Thursday, February 1, 2018

Edge of the Seat and the Ever After by Eden Unger Bowditch


The history of children’s literature is something of a jumble. John Locke claimed that children should learn by playful and fun reading material. John Newberry was one of the first to produce works for specifically for children. And so it began…though sensibilities have certainly changed. Or perhaps…changed back?

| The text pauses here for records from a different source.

Lemma match_scores_in_range_witness :
  (forall point geom, 0 <= distance point geom) /\
  MapMatcher.match_ AlignCase.matcher = Ok AlignCase.matched /\
  (0 <= MapMatcher.confidence AlignCase.matched /\
   MapMatcher.confidence AlignCase.matched <= 100) /\
  (0 <= MapMatcher.match_rate_pct AlignCase.matched /\
   MapMatcher.match_rate_pct AlignCase.matched <= 100).
Proof.
  split; [exact box_distance_nonneg|]. split; [exact align_case_matched|].
  destruct (match_scores_in_range AlignCase.matcher AlignCase.matched
              box_distance_nonneg align_case_matched) as (Hc & Hr & _).
  split; [exact Hc|exact Hr].
Defined.

Lemma aligned_geometry_shape_witness :
  MapMatcher._build_aligned_geometry AlignCase.matcher
    (MapMatcher.matched_segments AlignCase.matched)
  = Ok (MapMatcher.Snapped AlignCase.snapped_coords) /\
  (2 <= length AlignCase.snapped_coords
   <= length (MapMatcher.matched_segments AlignCase.matched))%nat.
Proof.
  assert (MapMatcher._build_aligned_geometry AlignCase.matcher
            (MapMatcher.matched_segments AlignCase.matched)
          = Ok (MapMatcher.Snapped AlignCase.snapped_coords)) as Hb
    by (vm_compute; reflexivity).
  split; [exact Hb|].
  exact (proj1 (proj2 (aligned_geometry_shape AlignCase.matcher
                         (MapMatcher.matched_segments AlignCase.matched))
                  _ Hb)).
Defined.

Lemma match_with_geometry_returns_witness :
  (forall point j,
     point ∈ MapMatcher.gpx AlignCase.matcher ->
     j ∈ MapMatcher.candidates_of AlignCase.matcher point ->
     is_Some (Ref.seg_distance AlignCase.matcher point j)) /\
  exists res aligned,
    MapMatcher.match_with_geometry AlignCase.matcher = Ok (res, aligned).
Proof.
  assert (forall point j,
     point ∈ MapMatcher.gpx AlignCase.matcher ->
     j ∈ MapMatcher.candidates_of AlignCase.matcher point ->
     is_Some (Ref.seg_distance AlignCase.matcher point j)) as Hrows.
  { intros point j _. apply box_candidates_have_geometry. }
  split; [exact Hrows|].
  destruct (match_with_geometry_returns AlignCase.matcher Hrows)
    as (res & aligned & Hm & _).
  by exists res, aligned.
Defined.

(** ** More on the road attribute summary *)

Section Counters.
Context `{GeoKernel}.
Import RoadAnalyzer.

Lemma dict_get_round_values (d : list (string * Q)) k :
  dict_get (round_values d) k = (fun v => py_round v 3) <$> dict_get d k.
Proof.
  unfold round_values. induction d as [|[k' v] d IH]; simpl; [done|].
  destruct (decide (k' = k)); [done|]. exact IH.
Qed.

Lemma dict_set_keys_existing {K V} `{EqDecision K} (d : list (K * V)) k v :
  is_Some (dict_get d k) -> dict_keys (dict_set d k v) = dict_keys d.
Proof.
  unfold dict_keys. induction d as [|[k' v'] d IH]; simpl.
  - by intros [? ?].
  - destruct (decide (k' = k)) as [->|Hk]; [done|].
    intros Hs. simpl. f_equal. by apply IH.
Qed.

End Counters.

Section Loops.
Context `{GeoKernel} {arith : Arith}.
Import RoadAnalyzer.

Lemma segment_length_km_inv rnc_gdf idx km :
  segment_length_km rnc_gdf idx = Ok km -> Ref.segment_km rnc_gdf idx = Some km.
Proof.
  unfold segment_length_km, Ref.segment_km.
  destruct (rnc_gdf !! idx) as [row|]; [|done]. simpl.
  destruct (geometry row); [|done]. simpl. by intros [= <-].
Qed.

Lemma total_length_valid rnc_gdf keys : forall acc total,
  total_length rnc_gdf keys acc = Ok total ->
  forall i, i ∈ keys -> is_Some (Ref.segment_km rnc_gdf i).
Proof.
  induction keys as [|idx keys IH]; intros acc total Ht i Hi; simpl in Ht.
  - by apply elem_of_nil in Hi.
  - destruct (segment_length_km rnc_gdf idx) as [km| |] eqn:Hkm; simpl in Ht;
      try done.
    apply elem_of_cons in Hi as [->|Hi].
    + apply segment_length_km_inv in Hkm. by eexists.
    + by eapply IH.
Qed.

Lemma total_length_raises rnc_gdf keys : forall acc i,
  i ∈ keys -> Ref.segment_km rnc_gdf i = None ->
  exists e, total_length rnc_gdf keys acc = Raise e /\
            (e = KeyError \/ e = AttributeError) /\
            ((forall row, row ∈ rnc_gdf -> is_Some (geometry row)) ->
             e = KeyError).
Proof.
  induction keys as [|idx keys IH]; intros acc i Hi Hnone; simpl.
  - by apply elem_of_nil in Hi.
  - unfold segment_length_km at 1.
    destruct (rnc_gdf !! idx) as [row|] eqn:Hrow; simpl.
    2: { exists KeyError. split_and!; [done|by left|done]. }
    destruct (geometry row) as [geom|] eqn:Hg; simpl.
    2: { exists AttributeError. split_and!; [done|by right|].
         intros Hall. apply list_elem_of_lookup_2 in Hrow.
         destruct (Hall row Hrow) as [? ?]. congruence. }
    apply elem_of_cons in Hi as [->|Hi]; [|by apply (IH _ i)].
    unfold Ref.segment_km in Hnone. rewrite Hrow in Hnone. simpl in Hnone.
    by rewrite Hg in Hnone.
Qed.

(** The parts of a run of both loops. *)
Lemma accumulate_inv rnc_gdf matched total counters :
  accumulate rnc_gdf matched = Ok (total, counters) ->
  (forall i, i ∈ dict_keys (segment_usage matched) ->
             is_Some (Ref.segment_km rnc_gdf i)) /\
  total_length rnc_gdf (dict_keys (segment_usage matched)) 0 = Ok total /\
  classify_all rnc_gdf empty_counters (dict_keys (segment_usage matched))
  = Ok counters.
Proof.
  unfold accumulate. intros Ha.
  destruct (total_length rnc_gdf _ 0) as [t| |] eqn:Ht; simpl in Ha; try done.
  destruct (classify_all rnc_gdf empty_counters _) as [c| |] eqn:Hc;
    simpl in Ha; try done.
  injection Ha as <- <-. split_and!; [|done|done].
  by eapply total_length_valid.
Qed.

End Loops.

Section Accumulate.
Context `{GeoKernel}.
Import RoadAnalyzer.

Lemma segment_km_nonneg rnc_gdf idx km :
  RefRoads.lengths_nonneg rnc_gdf ->
  Ref.segment_km rnc_gdf idx = Some km -> 0 <= km.
Proof.
  unfold Ref.segment_km. intros Hl.
  destruct (rnc_gdf !! idx) as [row|] eqn:Hrow; [|done]. simpl.
  destruct (geometry row) as [geom|] eqn:Hg; [|done]. simpl.
  intros [= <-]. apply list_elem_of_lookup_2 in Hrow.
  specialize (Hl row geom Hrow Hg). lra.
Qed.

Lemma dict_add_nonneg (d : list (string * Q)) k x :
  0 <= x -> Forall (fun v => 0 <= v) (dict_values d) ->
  Forall (fun v => 0 <= v) (dict_values (dict_add d k x)).
Proof.
  intros Hx Hd. apply Forall_forall. intros v Hv. unfold dict_add in Hv.
  apply elem_of_dict_set_values in Hv as [->|Hv].
  - destruct (dict_get d k) as [v0|] eqn:Hget; simpl; [|lra].
    apply dict_get_values in Hget. rewrite Forall_forall in Hd.
    specialize (Hd v0 Hget). simpl in Hd. lra.
  - rewrite Forall_forall in Hd. by apply Hd.
Qed.

(** What one segment keeps of the invariants of the counters. *)
Lemma classify_inv rnc_gdf acc idx acc' :
  RefRoads.lengths_nonneg rnc_gdf ->
  classify rnc_gdf acc idx = Ok acc' ->
  (Forall (fun v => 0 <= v) (dict_values (c_superficie acc)) ->
   Forall (fun v => 0 <= v) (dict_values (c_superficie acc'))) /\
  (Forall (fun v => 0 <= v) (dict_values (c_administracion acc)) ->
   Forall (fun v => 0 <= v) (dict_values (c_administracion acc'))) /\
  (Forall (fun v => 0 <= v) (dict_values (c_tipo_vialidad acc)) ->
   Forall (fun v => 0 <= v) (dict_values (c_tipo_vialidad acc'))) /\
  (RefRoads.na_within acc -> RefRoads.na_within acc').
Proof.
  intros Hl. unfold classify.
  destruct (rnc_gdf !! idx) as [row|] eqn:Hrow; [|done].
  destruct (segment_length_km rnc_gdf idx) as [km| |] eqn:Hkm; simpl; try done.
  intros [= <-]. simpl.
  assert (0 <= km) as Hkm0.
  { apply segment_length_km_inv in Hkm. by eapply segment_km_nonneg. }
  split_and!; try (by apply dict_add_nonneg).
  unfold RefRoads.na_within. simpl. intros (H1 & H2 & H3 & H4).
  rewrite !dict_get_dict_add.
  split_and!.
  - destruct (is_na (COND_PAV row)); lra.
  - destruct (is_na (COND_PAV row)).
    + rewrite decide_True by done. simpl. lra.
    + destruct (decide (_ = _)) as [He|He]; simpl; [|done].
      rewrite <- He. lra.
  - destruct (is_na (ADMINISTRA row)); lra.
  - destruct (is_na (ADMINISTRA row)).
    + rewrite decide_True by done. simpl. lra.
    + destruct (decide (_ = _)) as [He|He]; simpl; [|done].
      rewrite <- He. lra.
Qed.

Lemma classify_all_inv rnc_gdf keys : forall acc acc',
  RefRoads.lengths_nonneg rnc_gdf ->
  classify_all rnc_gdf acc keys = Ok acc' ->
  (Forall (fun v => 0 <= v) (dict_values (c_superficie acc)) ->
   Forall (fun v => 0 <= v) (dict_values (c_superficie acc'))) /\
  (Forall (fun v => 0 <= v) (dict_values (c_administracion acc)) ->
   Forall (fun v => 0 <= v) (dict_values (c_administracion acc'))) /\
  (Forall (fun v => 0 <= v) (dict_values (c_tipo_vialidad acc)) ->
   Forall (fun v => 0 <= v) (dict_values (c_tipo_vialidad acc'))) /\
  (RefRoads.na_within acc -> RefRoads.na_within acc').
Proof.
  induction keys as [|idx keys IH]; intros acc acc' Hl Hc; simpl in Hc.
  - by injection Hc as <-.
  - destruct (classify rnc_gdf acc idx) as [acc1| |] eqn:H1; simpl in Hc;
      try done.
    destruct (classify_inv _ _ _ _ Hl H1) as (A1 & A2 & A3 & A4).
    destruct (IH _ _ Hl Hc) as (B1 & B2 & B3 & B4).
    split_and!; auto.
Qed.

End Accumulate.

Section Within.
Context `{GeoKernel} {arith : Arith}.
Hypothesis Hlaws : AddLaws arith.
Import RoadAnalyzer.

(** What a loop holds in an accumulator: zero, or a sum. *)
#[local] Abbreviation summed t := (t = 0 \/ exists a b, t = fadd a b).

Lemma summed_le t w : summed t -> 0 <= w -> t <= fadd t w.
Proof.
  intros [->|(a & b & ->)] Hw.
  - by apply (fadd_zero_le Hlaws).
  - by apply (fadd_sum_le Hlaws).
Qed.

Lemma fold_nonneg (l : list Q) : forall acc,
  Forall (fun v => 0 <= v) l -> summed acc -> 0 <= acc ->
  0 <= foldl fadd acc l.
Proof.
  induction l as [|v l IH]; intros acc Hl Hs Hacc; simpl; [done|].
  apply Forall_cons in Hl as [Hv Hl]. apply IH; [done|right; eauto|].
  pose proof (summed_le acc v Hs Hv). lra.
Qed.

There are myriad familiar (and less familiar) stories that have been passed down through the ages from storytellers to children, who then grow up to be storytellers themselves. There are familiar versions (edited from perhaps somewhat disturbing earlier versions) of fables and fairytales that we know from Disney films and from other gently (or severely) altered publications from the 1930s through the 1950s. Traditional versions of stories, like “The Little Mermaid”, are very different than their Disney reinventions. Disney does not have the ill-fated mermaid as losing the love of the prince and falling overboard to die and become at one with the sea foam. Along with other forms of censor, Grimms’ Fairytales and Hans Christian Anderson stories were re-envisioned to provide ‘happily ever after’ endings and offer clear divisions between good and evil. Stories, in which the protagonist may have behaved badly, perhaps chopping off a head or two, would still present the ambiguously good hero as righteous. And then, fearful of the delicate sensibilities of the young, grown-ups began to change these beloved old tales to fit into nice packaging and send the reader to a happy place. Even John Newberry, namesake of the Newberry Award, seemed to be called into question since he wrote, in the letter from “Jack the Giant-killer” that “Little Master Tommy” would be “whipt” if found to be lacking in appropriate skills and demeanor. Goodness! We could not let our children know that there was any such thing! The little mermaid got the guy and no child would ever have to hear about chopped off noses or cloven boys who were raised by witches. It was believed, for those interim years, that scary stories had to be abolished. From the people who brought the fig leaf to Michaelangelo’s nudes, we got clean and happy, all day, every day.

 


But then, psychology gave us a surprise. Children LIKE scary and WANT to hear stories of danger and yuck. Children who learn to navigate the treacherous fantasy and can better cope with the real. And why stick to the straight and narrow? These stories were handed down and altered over the centuries. Why not take it further? We now have stories like The Three Little Wolves and the Big Bad Pig by Eugene Trivizas and Wicked by Gregory Maguire, both revisiting the ideas we have always held about good and evil and who is right or wrong. We now understand that it is a fine thing for kids to read Italo Calvino’s Italian Folktales or tales of the Grimms closer to the originals, which can often be fairly disturbing.


Middle Grade books still straddle ideas about adolescence and issues that are considered to be challenging to childhood innocence. But, perhaps, we know how smart and capable young people are. We know that every story isn’t tied up with a bow. We have learned that being on the edge of your seat is sometimes an important place to be when reading a book. There are such fine authors here at PMGM and I, personally, have been on the edge of my seat more than once as I perused the pages of their novels. And it is, indeed, a fine place to be.